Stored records
----

Lemma load_chunks_gapless j cs : gapless (concat (map ch_slots cs)) -> load_chunk_positions j cs = positioned_chunks j cs.
Proof.
  revert j. induction cs as [|ch cs IH]; intros j Hg; [done|]. cbn [load_chunk_positions positioned_chunks].
  rewrite load_positions_gapless, IH; [done| |]; intros n Hn; apply Hg; simpl; apply elem_of_app; auto.
Qed.

(** ** The store *)

Lemma nats_id l : map Z.to_nat (nats l) = l.
Proof. unfold nats. rewrite map_map. rewrite <- (map_id l) at 2. apply map_ext. intros n. apply Nat2Z.id. Qed.

(** The view of a row after a load. *)
Definition vloaded c v : View :=
  vrebuild (with_sorted (bool_decide (vertex_capacity c <= v)%nat)
    (with_over (match chunks_of c v with [] => None | l => Some (map reloaded l) end) (view c v))).

Lemma vloaded_row c v : dumpable c -> vrow (vloaded c v) = vrow (view c v).
Proof.
  intros D. unfold vrow, vchunks, vprim. cbn [vloaded vrebuild with_set with_sorted with_over v_over v_deg v_block view]. f_equal.
  fold (chunks_of c v). rewrite <- reloaded_overflow by done. by destruct (chunks_of c v).
Qed.

Lemma vloaded_inv c v : geom c -> dumpable c -> vinv (view c v) -> vinv (vloaded c v).
Proof.
  intros G D [[C1 C2 C3 C4] _]. apply vinv_rebuild. pose proof (vloaded_row c v D) as Er. split.
  - exact C1.
  - unfold vchunks. cbn [with_sorted with_over v_over]. pose proof (du_chunks _ D v) as HF.
    destruct (chunks_of c v) as [|ch cs]; [constructor|]. change (Forall ch_ok (map reloaded (ch :: cs))). rewrite Forall_map.
    eapply Forall_impl; [exact HF|]. intros x Hx. apply reloaded_ok, Hx.
  - by rewrite <- Er in C3.
  - cbn [with_sorted v_sorted]. intros Hb. apply bool_decide_eq_true in Hb. unfold vprim.
    cbn [with_sorted with_over v_deg v_block view]. destruct (block_nil c v G Hb) as [-> _]. rewrite take_nil. constructor.
Qed.
(* ===== verification/WalFacts.v ===== *)
(** * WAL round trip

    What the scanner makes of the bytes the writer produced: complete, cut off
    at any byte, or followed by the zeros of the preallocated file. *)

From stdpp Require Import base gmap list strings.
From Stdlib Require Import ZArith Lia.
From S2P Require Import Prelude Types WalTypes WalScan WalWriter.

Module WalFacts.
Import Scan Writer.

(** A record on disk: header, stored payload and decoded payload. *)
Abbreviation rec := (WalHeader * list Z * list Z)%type.

Definition rec_len (r : rec) : nat := (WAL_HEADER_SIZE + length r.1.2)%nat.

Definition rec_bytes (r : rec) : list Z := serialize_record r.1.1 r.1.2.

Definition recs_bytes (rs : list rec) : list Z := rs ≫= rec_bytes.

Arguments rec_bytes : simpl never.
Arguments recs_bytes : simpl never.

Lemma recs_bytes_cons r rs : recs_bytes (r :: rs) = rec_bytes r ++ recs_bytes rs.
Proof. done. Qed.

Lemma length_rec_bytes r : length (rec_bytes r) = rec_len r.
Proof.
  unfold rec_bytes, rec_len, serialize_record. by rewrite length_app, Header.length_as_bytes.
Qed.

Lemma rec_bytes_app h p d post :
  rec_bytes (h, p, d) ++ post = Header.as_bytes h ++ (p ++ post).
Proof. unfold rec_bytes, serialize_record. cbn [fst snd]. by rewrite <- app_assoc. Qed.

Lemma recs_bytes_app a b : recs_bytes (a ++ b) = recs_bytes a ++ recs_bytes b.
Proof. apply bind_app. Qed.

Section facts.
Context (crc32 : list Z -> Z).
Context (zstd_decode : list Z -> option (list Z)).

(** A record that continues the chain at [prev]. *)
Record rec_ok (prev : Lsn) (r : rec) : Prop := {
  ro_wf : Header.wf r.1.1;
  ro_length : h_length r.1.1 = Z.of_nat (length r.1.2);
  ro_max : h_length r.1.1 <= MAX_PAYLOAD_LENGTH;
  ro_nonneg : 0 <= prev;
  ro_prev : h_prev_lsn r.1.1 = prev;
  ro_lsn : h_lsn r.1.1 = prev + Z.of_nat (rec_len r);
  ro_op : is_ok (op_try_from (h_op_type r.1.1)) = true;
  ro_checksum : h_checksum r.1.1 = 0 \/
    h_checksum r.1.1 = crc32 (Header.checksum_input r.1.1 r.1.2);
  ro_decode : decode_record_payload zstd_decode r.1.1 r.1.2 = Ok r.2;
}.

Fixpoint chained (prev : Lsn) (rs : list rec) : Prop :=
  match rs with
  | [] => True
  | r :: rest => rec_ok prev r /\ chained (h_lsn r.1.1) rest
  end.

----

EXERCISE BRIEF:
Output the lines above exactly, but only those between the line holding "Context (crc32 : list Z -> Z)." and the line holding "ro_length : h_length", inclusive.

ANSWER SECTION:
Context (crc32 : list Z -> Z).
Context (zstd_decode : list Z -> option (list Z)).

(** A record that continues the chain at [prev]. *)
Record rec_ok (prev : Lsn) (r : rec) : Prop := {
  ro_wf : Header.wf r.1.1;
  ro_length : h_length r.1.1 = Z.of_nat (length r.1.2);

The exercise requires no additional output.